Dzięki czytelnikowi nie ujdzie naszej uwadze medialna informacja o szkole podstawowej w Zwoleniu, która przerwała swoje obowiązkowe zajęcia z podstawy programowej (które powinny być poszukiwaniem i kwestionowaniem reguł przy pomocy zasad
logiki, dowodów i wniosków) ... aby adorować święte relikwie wielkiego Polaka.
W piątek dzieci z klas III-VI ze Szkoły
Podstawowej w Zwoleniu zamiast na lekcje poszły do kościoła adorować
relikwię Jana Pawła II. - Rodzice podpisali zgodę na wyjście dzieci, bo
to konformiści, boją się wychylić - mówi zbulwersowany dziadek jednego z
uczniów. - Wyjście na adorację nie wypłynie na realizację podstawy
programowej - zapewnia dyrekcja szkoły.
- W czwartek wnuczek przyniósł karteczkę od
katechetki do podpisania przez rodziców, którzy mieli wyrazić zgodę na
wyjście dziecka do kościoła. Początkowo uczniowie mieli być nieobecni na
matematyce i angielskim, potem okazało się, że na polskim. W tym czasie
organizowane jest wyjście do kościoła na oglądanie relikwii Jana Pawła II, chyba kawałka jakiegoś płaszcza - bulwersuje się mężczyzna, który zadzwonił do redakcji. Dodaje, że pewnie wszyscy rodzice
zgodę podpiszą, bo to małe środowisko, konformiści, nikt nie chce się
wychylać i narażać na ostracyzm. - Czy tak powinno być, że zamiast na
lekcję idzie się do kościoła? - zastanawia się czytelnik...

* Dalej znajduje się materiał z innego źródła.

(* ===== verification/UnixTheorems.v ===== *)
(** * Unix domain sockets: theorems

    Any sequence of socket calls from the start of the system, made with
    handles of the caller: no call panics, only a listener that connects to
    itself does not return, the invariant holds all along, and every byte and
    packet that was sent arrives once and in order. *)

From S2P Require Import Prelude Poll Errno Fd Unix UnixProof UnixCalls UnixConnect UnixSteps Socket.

(** ** The account of a sequence of calls *)

Lemma total_snoc {A} (f : ux_world → ux_call → ux_reply → Z → list A) t e b : total f (t ++ [e]) b = total f t b ++ on_reply f b e.
Proof. unfold total. rewrite bind_app. cbn. by rewrite app_nil_r. Qed.

Definition balanced (t : list ux_event) (b : Z) (q : list Z * list UnixPacket) : Prop :=
  total stream_in t b = total stream_out t b ++ q.1 ∧
  ∃ whole, total packet_in t b = whole ++ (pk_data <$> q.2) ∧ Forall2 cut (total packet_out t b) whole.

Lemma balanced_step t b q w c r q' :
  balanced t b q → q.1 ++ stream_in w c r b = stream_out w c r b ++ q'.1 →
  (∃ whole, (pk_data <$> q.2) ++ packet_in w c r b = whole ++ (pk_data <$> q'.2) ∧ Forall2 cut (packet_out w c r b) whole) →
  balanced (t ++ [mkEvent w c (Ok r)]) b q'.
Proof.
  intros [Hs (whole & Hp & Hc)] Hst (whole' & Hpk & Hc'). unfold balanced. rewrite !total_snoc. unfold on_reply. cbn. split.
  - by rewrite Hs, <-!app_assoc, Hst.
  - exists (whole ++ whole'). split; [by rewrite Hp, <-!app_assoc, Hpk|by apply Forall2_app].
Qed.

Lemma balanced_none t b q w c o : (∀ r, o ≠ Ok r) → balanced t b q → balanced (t ++ [mkEvent w c o]) b q.
Proof.
  intros Ho [Hs (whole & Hp & Hc)]. unfold balanced. rewrite !total_snoc. unfold on_reply. cbn. destruct o as [r| | |]; [by destruct (Ho r)|..].
  all: rewrite !app_nil_r; split; [done|by exists whole].
Qed.

Lemma run_account t w : ux_run t w → ux_ok w ∧ ∀ b q, came w b q → balanced t b q.
Proof.
  induction 1 as [|t w c o w' _ [Hok IH] Hal Hrun Hret].
  - split; [apply ux_new_ok|]. intros b q [H|[_ ->]]; [done|]. split; [done|]. by exists [].
  - pose proof (ux_call_outcome w c Hok Hal) as Hst. rewrite Hrun in Hst. destruct o as [r|e| |]; try done.
    + destruct Hst as [Hok' Hf]. split; [done|]. intros b q' Hq'. destruct (Hf b q' Hq') as (q & Hq & H1 & H2). eapply balanced_step; [by apply IH|done|done].
    + destruct Hst as [Hok' Hc]. split; [done|]. intros b q' Hq'. apply balanced_none; [done|]. by apply IH, Hc.
Qed.

Lemma run_socket t w b s : ux_run t w → ux_sockets w !! b = Some s → sock_ok s ∧ balanced t b (inbox s).
Proof.
  intros [Hok Hacc]%run_account Hs. split; [by eapply (uo_socks _ Hok)|]. apply Hacc. left. by rewrite inboxes_lookup, Hs.
Qed.

(** ** Concrete sequences *)

Definition held_b (w : ux_world) (id : Z) : bool :=
  bool_decide (is_Some (ux_sockets w !! id)) && bool_decide (map_Forall (λ _ s, id ∉ us_backlog (us_state s)) (ux_sockets w)).
Definition peer_given_b (w : ux_world) (peer : option GivenPeer) : bool :=
  match peer with Some (Some p) => bool_decide (is_Some (ux_sockets w !! p)) | _ => true end.
Definition allowed_b (w : ux_world) (c : ux_call) : bool :=
  match c with
  | UxCreate _ _ _ | UxPair _ _ _ => true
  | UxConnect id _ peer | UxSendTo id _ _ peer | UxSendMsg id _ peer => held_b w id && peer_given_b w peer
  | UxSetOpt id _ _ value => held_b w id && bool_decide (Forall (λ b, 0 <= b < 256) value)
  | UxClone id | UxDrop id | UxBind id _ | UxListen id _ | UxAccept id | UxWrite id _ | UxRecvFrom id _ _ | UxRecvMsg id _ _ | UxRead id _
  | UxShutdown id _ | UxGetOpt id _ _ | UxSockName id | UxPeerName id | UxIoctl id _ | UxPoll id _ | UxRegister id _ _ | UxUnregister id _ => held_b w id
  end.

Lemma held_b_true w id : held_b w id = true → held w id.
Proof. intros [H1%bool_decide_eq_true H2%bool_decide_eq_true]%andb_prop. split; [done|]. intros id' s Hs. by eapply (map_Forall_lookup_1 _ _ _ _ H2). Qed.
Lemma peer_given_b_true w peer : peer_given_b w peer = true → peer_given w peer.
Proof. unfold peer_given_b, peer_given. destruct peer as [[p|]|]; [|done..]. apply bool_decide_eq_true_1. Qed.

Lemma allowed_b_true w c : allowed_b w c = true → allowed w c.
Proof.
  destruct c; cbn [allowed_b allowed]; rewrite ?andb_true_iff; try (by intros _); try apply held_b_true.
  - intros (H1%held_b_true & H2%peer_given_b_true). done.
  - intros (H1%held_b_true & H2%peer_given_b_true). done.
  - intros (H1%held_b_true & H2%peer_given_b_true). done.
  - intros (H1%held_b_true & H2%bool_decide_eq_true). split; [done|]. exact H2.
Qed.

Fixpoint play (calls : list ux_call) (t : list ux_event) (w : ux_world) : option (list ux_event * ux_world) :=
  match calls with
  | [] => Some (t, w)
  | c :: rest =>
      if allowed_b w c then
        match run_ux_call c w with
        | (Ok r, w') => play rest (t ++ [mkEvent w c (Ok r)]) w'
        | (Err e, w') => play rest (t ++ [mkEvent w c (Err e)]) w'
        | _ => None
        end
      else None
  end.

Lemma play_run calls : ∀ t w t' w', ux_run t w → play calls t w = Some (t', w') → ux_run t' w'.
Proof.
  induction calls as [|c rest IH]; intros t w t' w' Hr; cbn [play]; [by intros [= <- <-]|]. destruct (allowed_b w c) eqn:Ha; [|done].
  destruct (run_ux_call c w) as [[r|e| |] w1] eqn:Hc; try done; apply IH; by eapply ux_next_call; [|apply allowed_b_true|..].
Qed.

Definition after (calls : list ux_call) : list ux_event * ux_world := default ([], ux_new) (play calls [] ux_new).

Lemma after_run calls : ux_run (after calls).1 (after calls).2.
Proof.
  unfold after. destruct (play calls [] ux_new) as [[t w]|] eqn:H; cbn; [|constructor]. by eapply play_run; [constructor|].
Qed.

Definition root : SocketCredentials := mkCred 1 0 0.
Definition abstract_name : list Z := [1; 0; 0; 120].
Definition stream_calls : list ux_call := [UxPair SOCK_STREAM 0 root; UxWrite 1 [104; 105; 33]; UxRead 2 2].
Definition packet_calls : list ux_call :=
  [UxPair SOCK_SEQPACKET 0 root; UxSendTo 1 [1; 2; 3] None None; UxSendTo 1 [4] None None; UxRecvFrom 2 2 0].
Definition listen_calls : list ux_call :=
  [UxCreate SOCK_STREAM 0 root; UxBind 1 abstract_name; UxListen 1 5; UxCreate SOCK_STREAM 0 root].

(** ** Theorems *)



(** C25. Nothing is lost, repeated or reordered.  The bytes that were taken
    from a stream socket so far, followed by the bytes that wait there, are
    the bytes that were sent to it, in the order of the sends.  Packets keep
    their boundaries too: every receive that found a packet took all of one
    packet and saw as much of it as it had room for, in the order in which
    they were sent, and the others still wait.  The size that a socket keeps
    is the number of bytes that wait. *)
Theorem unix_delivery_fifo t w b s :
  ux_run t w → ux_sockets w !! b = Some s →
  total stream_in t b = total stream_out t b ++ stream_bytes (us_recv_stream (us_state s)) ∧
  (∃ whole, total packet_in t b = whole ++ (pk_data <$> recv_packets (us_state s)) ∧ Forall2 cut (total packet_out t b) whole) ∧
  recv_size (us_state s) = Z.of_nat (length (stream_bytes (us_recv_stream (us_state s)))) + packet_bytes (recv_packets (us_state s)).
Proof. intros Hrun Hs. destruct (run_socket t w b s Hrun Hs) as [Hok [Hb Hp]]. split; [done|]. split; [exact Hp|]. apply (so_size _ Hok). Qed.

Lemma unix_delivery_fifo_witness :
  (∃ s, ux_sockets (after stream_calls).2 !! 2 = Some s ∧ us_recv_stream (us_state s) = [mkChunk [104; 105; 33] 2 None] ∧
     total stream_out (after stream_calls).1 2 = [104; 105] ∧ total stream_in (after stream_calls).1 2 = [104; 105] ++ [33]) ∧
  ∃ whole, total packet_in (after packet_calls).1 2 = whole ++ [[4]] ∧ Forall2 cut (total packet_out (after packet_calls).1 2) whole ∧
    total packet_out (after packet_calls).1 2 = [(2%nat, [1; 2])].
Proof.
  split.
  - destruct (ux_sockets (after stream_calls).2 !! 2) as [s|] eqn:Hs; [|vm_compute in Hs; discriminate]. exists s. split; [done|].
    destruct (unix_delivery_fifo _ _ 2 s (after_run stream_calls) Hs) as [H _]. vm_compute in Hs. injection Hs as <-. split; [reflexivity|].
    split; [vm_compute; reflexivity|]. rewrite H. vm_compute. reflexivity.
  - destruct (ux_sockets (after packet_calls).2 !! 2) as [s|] eqn:Hs; [|vm_compute in Hs; discriminate].
    destruct (unix_delivery_fifo _ _ 2 s (after_run packet_calls) Hs) as (_ & (whole & H1 & H2) & _). exists whole.
    vm_compute in Hs. injection Hs as <-. split; [exact H1|]. split; [exact H2|]. vm_compute. reflexivity.
Defined.

(** C26. A connect of a stream or sequenced-packet socket that succeeds makes
    the other end, a new socket, connects the two, and queues the new socket
    behind those that wait at the listener, which is the socket that the name
    lookup gave or else the one bound to the address.  While the caller of
    accept owns the listener (it does not itself wait in a backlog), the next
    accept returns the first socket that waits, hands it to the caller and
    leaves the others in order; so it returns the new socket when no other was
    waiting.  The two ends are still connected then. *)
Theorem unix_connect_accept t w id s raw peer w' :
  ux_run t w → allowed w (UxConnect id raw peer) → ux_sockets w !! id = Some s → us_kind s ≠ SOCK_DGRAM → connect_socket id raw peer w = (Ok (), w') →
  connected w' id (ux_next w) ∧
  ∃ l sl sl', destination w s (Some raw) peer = Some l ∧ ux_sockets w !! l = Some sl ∧ ux_sockets w' !! l = Some sl' ∧
    us_backlog (us_state sl') = us_backlog (us_state sl) ++ [ux_next w] ∧
    (held w' l →
       ∃ first rest name w'' sl'', us_backlog (us_state sl) ++ [ux_next w] = first :: rest ∧ ux_accept l w' = (Ok (first, name), w'') ∧
         ux_sockets w'' !! l = Some sl'' ∧ us_backlog (us_state sl'') = rest ∧ held w'' first ∧ connected w'' id (ux_next w)).
Proof.
  intros [Hok _]%run_account (Hh & Hg) Hs Hk Hrun.
  assert (¬ connects_self w id raw peer) as Hsafe by (intros Hc; pose proof (connect_self_rule w id raw peer Hok Hg Hc) as H; by rewrite Hrun in H).
  pose proof (connect_rule w id s raw peer Hok Hs Hg Hsafe) as Hc. unfold wp_res, wp in Hc. rewrite Hrun in Hc. cbn [fst snd] in Hc.
  destruct Hc as [[? _]|(_ & l & Hne & Hdst & [Hok' _ Hends (sl & sl' & H1 & H2 & H3 & H4)])]; [done|]. split; [done|].
  exists l, sl, sl'. do 4 (split; [done|]). intros Hhl.
  pose proof (accept_rule w' l Hok' Hhl) as Hac. unfold wp_res, wp in Hac. destruct (ux_accept l w') as [o w''] eqn:Hacc. cbn [fst snd] in Hac.
  destruct o as [[x name]|e| |]; try done.
  - destruct Hac as (_ & Hhx & Hkeep & s1 & s2 & rest & Hs1 & Hb & Hs2 & Hr). simplify_eq. exists x, (us_backlog (us_state s2)), name, w'', s2.
    split; [congruence|]. by auto 6.
  - destruct Hac as [_ Hno]. destruct (Hno sl' H2) as [E|E]; [congruence|]. rewrite E in H3. by destruct (us_backlog (us_state sl)).
Qed.

(** The connection is accepted by the listener. *)
Definition demo_connected : ux_world := (connect_socket 2 abstract_name None (after listen_calls).2).2.

Lemma unix_connect_accept_witness :
  connected demo_connected 2 3 ∧
  ∃ name w'', ux_accept 1 demo_connected = (Ok (3, name), w'') ∧ connected w'' 2 3 ∧ held w'' 3.
Proof.
  destruct (ux_sockets (after listen_calls).2 !! 2) as [s|] eqn:Hs; [|vm_compute in Hs; discriminate].
  assert (allowed (after listen_calls).2 (UxConnect 2 abstract_name None)) as Ha by (apply allowed_b_true; vm_compute; reflexivity).
  assert (us_kind s ≠ SOCK_DGRAM) as Hk by (vm_compute in Hs; injection Hs as <-; discriminate).
  assert (connect_socket 2 abstract_name None (after listen_calls).2 = (Ok (), demo_connected)) as Hc by (vm_compute; reflexivity).
  destruct (unix_connect_accept (after listen_calls).1 (after listen_calls).2 2 s abstract_name None demo_connected (after_run listen_calls) Ha Hs Hk Hc)
    as (Hcon & l & sl & sl' & Hd & Hsl & Hsl' & _ & Hac).
  assert (ux_next (after listen_calls).2 = 3) as Hn by (vm_compute; reflexivity). rewrite Hn in Hcon, Hac.
  split; [exact Hcon|].
  assert (destination (after listen_calls).2 s (Some abstract_name) None = Some 1) as Hd' by (vm_compute; reflexivity).
  rewrite Hd in Hd'. injection Hd' as ->.
  assert (held demo_connected 1) as Hh by (apply held_b_true; vm_compute; reflexivity).
  destruct (Hac Hh) as (x & rest & name & w'' & sl'' & Hb & Hacc & _ & _ & Hhx & Hcc).
  assert (us_backlog (us_state sl) = []) as He by (vm_compute in Hsl; injection Hsl as <-; reflexivity).
  rewrite He in Hb. injection Hb as <- _. exists name, w''. auto.
Defined.

(** Names: parsing what [serialize] makes of a name that was parsed gives
    the name back. *)
Theorem unix_address_roundtrip raw a : from_raw raw = Ok a → from_raw (serialize a) = Ok a.
Proof. apply from_raw_serialize. Qed.

Lemma unix_address_roundtrip_witness : from_raw (serialize (mkAddress [97; 98] false)) = Ok (mkAddress [97; 98] false).
Proof. apply (unix_address_roundtrip [1; 0; 97; 98; 0; 99]). reflexivity. Defined.

(** A listener that connects to its own name takes its lock twice. *)
Lemma connect_self_deadlocks :
  (connect_socket 1 abstract_name None (after listen_calls).2).1 = Diverge.
Proof. vm_compute. reflexivity. Qed.

(** A sequenced-packet sender that was refused for lack of room is not told
    when a receive makes room, unless the queue was full to the byte. *)
Definition wake_calls : list ux_call :=
  [UxPair SOCK_SEQPACKET 0 root; UxSetOpt 2 SOL_SOCKET SO_RCVBUF [0; 16; 0; 0]; UxSendTo 1 (replicate 4000 7) None None; UxSendTo 1 (replicate 200 8) None None;
   UxRegister 1 PollEvents.WRITE 55; UxRecvFrom 2 4096 0].
Lemma refused_sender_sleeps :
  (ev_reply <$> (after wake_calls).1) !! 3%nat = Some (Err (inl SysErr.Again)) ∧ ux_woken (after wake_calls).2 = [].
Proof. split; vm_compute; reflexivity. Qed.

(** Creating a socket by its type word. *)
Lemma create_socket_rule netlink w raw_type protocol owner :
  ux_ok w →
  wp_res (create_socket (registry netlink) AF_UNIX raw_type protocol owner) w
    (λ r w', ∃ t, parse_type raw_type = Ok t ∧ cs_flags r = socket_open_flags t ∧ cs_cloexec r = st_cloexec t ∧ held w' (cs_socket r) ∧ ux_ok w' ∧ others_stay w w')
    (λ _ w', w' = w).
Proof.
  intros Hok. unfold create_socket. destruct (parse_type raw_type) as [t|e| |] eqn:Ht.
  2: wp_step; unfold wp_res, wp; done.
  2,3: unfold parse_type in Ht; repeat case_decide; done.
  wp_step. unfold wp_res at 1, wp at 1. cbn [fst snd]. change (registry netlink !! AF_UNIX) with (Some unix_domain). cbn [mok_or]. wp_step. wp_step. wp_step.
  eapply wp_res_mono; [by apply ux_create_rule|cbv beta..]; [|done]. intros id w' (H1 & H2 & H3 & _). wp_run. exists t. done.
Qed.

Więcej można przeczytać tutajhttp://wiadomosci.gazeta.pl/wiadomosci/1,114871,15972218,Na_adoracje_relikwii_Jana_Pawla_II_zamiast_na_lekcje.html
"Wyjście na adorację nie wypłynie na realizację podstawy
programowej" - zapewniła pani dyrektor, a ja również zapewnię, że pięknego języka nauczy dziecka, klnący jak szewc menel spod budki z piwem.
Dyrekcja w/w szkoły otrzymała nominację w plebiscycie na Złoty Kaganiec Oświaty:
OdpowiedzUsuńhttp://www.czarnymwczarne.pl/index.php/component/k2/item/34-zloty-kaganiec-oswiaty
Zapraszamy do głosowania!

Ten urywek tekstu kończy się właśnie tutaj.